### Exercise objective
When a line of the entries contains the word "Require", report that line.

------

(** * MuffinsVRFixes: the offset node and the VR180 stereo tools

    A shallow embedding of [muffins_offset_node.py] and
    [vr180_stereo_tools.py], and the properties of their pixel geometry.

    - [Py]: the few pieces of Python the two nodes rely on (exceptions,
      binary64 floats, [round], [float(int)]).
    - [Torch]: batched image tensors [B,H,W,C] and the tensor operations the
      nodes call (slicing, [cat], [roll], [clamp], slice assignment).
    - [MuffinsOffsetNode], [VR180StereoTools]: the two nodes, statement by
      statement.
    - The theorems follow the modules. *)

From Stdlib Require Import ZArith List String Bool Lia.
From Stdlib Require Import Floats.SpecFloat.
From Stdlib Require Import DecimalString.
Import ListNotations.

Open Scope Z_scope.

(* ================================================================== *)
(** ** Python values *)

Module Py.

(** The exceptions the nodes can raise, with their message. *)
Inductive exn : Type :=
| ValueError (msg : string)
| OverflowError (msg : string).

Inductive result (A : Type) : Type :=
| Ok (a : A)
| Raise (e : exn).
Arguments Ok {A} a.
Arguments Raise {A} e.

Definition bind {A B : Type} (r : result A) (k : A -> result B) : result B :=
  match r with
  | Ok a => k a
  | Raise e => Raise e
  end.

(** A Python [float] is an IEEE-754 binary64 number. *)
Definition float := spec_float.

Definition prec64 : Z := 53.
Definition emax64 : Z := 1024.

Definition is_nan (x : spec_float) : bool :=
  match x with S754_nan => true | _ => false end.

Definition is_inf (x : spec_float) : bool :=
  match x with S754_infinity _ => true | _ => false end.

(** [float(n)] for a Python [int]: nearest binary64, or [OverflowError]. *)
Definition float_of_int (n : Z) : result float :=
  let r := binary_normalize prec64 emax64 n 0 false in
  if is_inf r then Raise (OverflowError "int too large to convert to float")
  else Ok r.

Definition hundred : float :=
  Eval vm_compute in binary_normalize prec64 emax64 100 0 false.

Definition fdiv (x y : float) : float := SFdiv prec64 emax64 x y.
Definition fmul (x y : float) : float := SFmul prec64 emax64 x y.

(** The integer nearest to [m * 2^e], ties going to the even one. *)
Definition round_half_even (m : positive) (e : Z) : Z :=
  match e with
  | Z0 => Zpos m
  | Zpos p => Zpos m * 2 ^ Zpos p
  | Zneg p =>
      let d := 2 ^ Zpos p in
      let q := Zpos m / d in
      let r := Zpos m mod d in
      match 2 * r ?= d with
      | Lt => q
      | Gt => q + 1
      | Eq => if Z.even q then q else q + 1
      end
  end.
(** * chai-backend: controllers over a document store

    A shallow embedding of the controllers of the video platform back end
    (subscription, like, video, tweet, playlist and dashboard controllers)
    together with the part of the Mongoose/MongoDB interface they call.

    Documents are JavaScript objects: ordered lists of (key, value) pairs.
    A collection is the list of its documents in insertion order.  The
    handlers are written in a state-and-error monad over the database, one
    [throw] per [throw new ApiError(...)] of the source. *)

From Stdlib Require Import List Arith ZArith Lia Bool String Ascii Permutation.
Import ListNotations.
Open Scope string_scope.
Set Warnings "-register-all".

(* ================================================================== *)
(** ** Values and documents *)

(** An ObjectId is opaque to the controllers; only equality is used. *)
Definition ObjectId := nat.

Inductive value : Type :=
| VNull
| VBool (b : bool)
| VNum (n : Z)
| VStr (s : string)
| VId (i : ObjectId)
| VArr (items : list value)
| VDoc (fields : list (string * value)).

Definition document := list (string * value).

Fixpoint value_eqb (a b : value) {struct a} : bool :=
  match a, b with
  | VNull, VNull => true
  | VBool x, VBool y => Bool.eqb x y
  | VNum x, VNum y => Z.eqb x y
  | VStr x, VStr y => String.eqb x y
  | VId x, VId y => Nat.eqb x y
  | VArr xs, VArr ys =>
      (fix items (xs ys : list value) {struct xs} : bool :=
         match xs, ys with
         | [], [] => true
         | x :: xs', y :: ys' => value_eqb x y && items xs' ys'
         | _, _ => false
         end) xs ys
  | VDoc xs, VDoc ys =>
      (fix fields (xs ys : list (string * value)) {struct xs} : bool :=
         match xs, ys with
         | [], [] => true
         | (k, x) :: xs', (k', y) :: ys' =>
             String.eqb k k' && value_eqb x y && fields xs' ys'
         | _, _ => false
         end) xs ys
  | _, _ => false
  end.

(** [d[k]]: the first binding of [k], [None] for [undefined]. *)
Fixpoint field (k : string) (d : document) : option value :=
  match d with
  | [] => None
  | (k', v) :: rest => if String.eqb k k' then Some v else field k rest
  end.

(** [d[k] = v]: an existing key keeps its position, a new key goes last. *)
Fixpoint set_field (k : string) (v : value) (d : document) : document :=
  match d with
  | [] => [(k, v)]
  | (k', v') :: rest =>
      if String.eqb k k' then (k, v) :: rest else (k', v') :: set_field k v rest
  end.

Definition remove_field (k : string) (d : document) : document :=
  filter (fun kv => negb (String.eqb k (fst kv))) d.

(** JavaScript truthiness of an optional string ([undefined] and the empty
    string are falsy). *)
Definition truthy (s : option string) : bool :=
  match s with
  | Some s' => negb (String.eqb s' "")
  | None => false
  end.

(* ------------------------------------------------------------------ *)
(** *** Strings: case folding, substring search, trimming *)

Definition lower_ascii (c : ascii) : ascii :=
  let n := nat_of_ascii c in
  if (65 <=? n)%nat && (n <=? 90)%nat then ascii_of_nat (n + 32) else c.

Fixpoint lower (s : string) : string :=
  match s with
  | EmptyString => EmptyString
  | String c rest => String (lower_ascii c) (lower rest)
  end.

------

### Worked solution
From Stdlib Require Import ZArith List String Bool Lia.
From Stdlib Require Import Floats.SpecFloat.
From Stdlib Require Import DecimalString.
From Stdlib Require Import List Arith ZArith Lia Bool String Ascii Permutation.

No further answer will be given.